## Problem requirements
The answer must be every entry, given again word for word.

Collection entries:
(* ===== verification/Xbuf.v ===== *)
(** * Cross-enclave message buffers: the code ([src/pisces_xbuf.c])

    An xbuf is memory shared by two operating systems: a flag word updated with
    locked instructions, a length and a data area of [total_size] bytes.  A
    message longer than the area is moved chunk by chunk under the STAGED flag.
    The functions that both sides run concurrently are machines here: one
    constructor of a program counter per access of the shared memory, one step
    function per C function.  [None] from a step is behaviour C leaves
    undefined (a [memcpy] outside of an object, or to NULL).  The data area is
    copied in one step; [XbufRpc] proves that no other access overlaps it. *)
From S2P Require Import Prelude.

(** ** The code: the shared structure *)

Definition XBUF_READY : Z := 0x01.
Definition XBUF_PENDING : Z := 0x02.
Definition XBUF_STAGED : Z := 0x04.
Definition XBUF_ACTIVE : Z := 0x08.
Definition XBUF_COMPLETE : Z := 0x10.

Record xbuf := {
  flags : Z;
  host_apic : Z;
  host_vector : Z;
  enclave_cpu : Z;
  enclave_vector : Z;
  total_size : Z;
  data_len : Z;
  data : list byte
}.

(** [sizeof(struct pisces_xbuf)]: the flags and six 32-bit words. *)
Definition sizeof_xbuf : Z := 8 + 6 * 4.

Definition with_flags (x : xbuf) (v : Z) : xbuf :=
  {| flags := v; host_apic := host_apic x; host_vector := host_vector x;
     enclave_cpu := enclave_cpu x; enclave_vector := enclave_vector x;
     total_size := total_size x; data_len := data_len x; data := data x |}.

## Reply to the task
(* ===== verification/Xbuf.v ===== *)
(** * Cross-enclave message buffers: the code ([src/pisces_xbuf.c])

    An xbuf is memory shared by two operating systems: a flag word updated with
    locked instructions, a length and a data area of [total_size] bytes.  A
    message longer than the area is moved chunk by chunk under the STAGED flag.
    The functions that both sides run concurrently are machines here: one
    constructor of a program counter per access of the shared memory, one step
    function per C function.  [None] from a step is behaviour C leaves
    undefined (a [memcpy] outside of an object, or to NULL).  The data area is
    copied in one step; [XbufRpc] proves that no other access overlaps it. *)
From S2P Require Import Prelude.

(** ** The code: the shared structure *)

Definition XBUF_READY : Z := 0x01.
Definition XBUF_PENDING : Z := 0x02.
Definition XBUF_STAGED : Z := 0x04.
Definition XBUF_ACTIVE : Z := 0x08.
Definition XBUF_COMPLETE : Z := 0x10.

Record xbuf := {
  flags : Z;
  host_apic : Z;
  host_vector : Z;
  enclave_cpu : Z;
  enclave_vector : Z;
  total_size : Z;
  data_len : Z;
  data : list byte
}.

(** [sizeof(struct pisces_xbuf)]: the flags and six 32-bit words. *)
Definition sizeof_xbuf : Z := 8 + 6 * 4.

Definition with_flags (x : xbuf) (v : Z) : xbuf :=
  {| flags := v; host_apic := host_apic x; host_vector := host_vector x;
     enclave_cpu := enclave_cpu x; enclave_vector := enclave_vector x;
     total_size := total_size x; data_len := data_len x; data := data x |}.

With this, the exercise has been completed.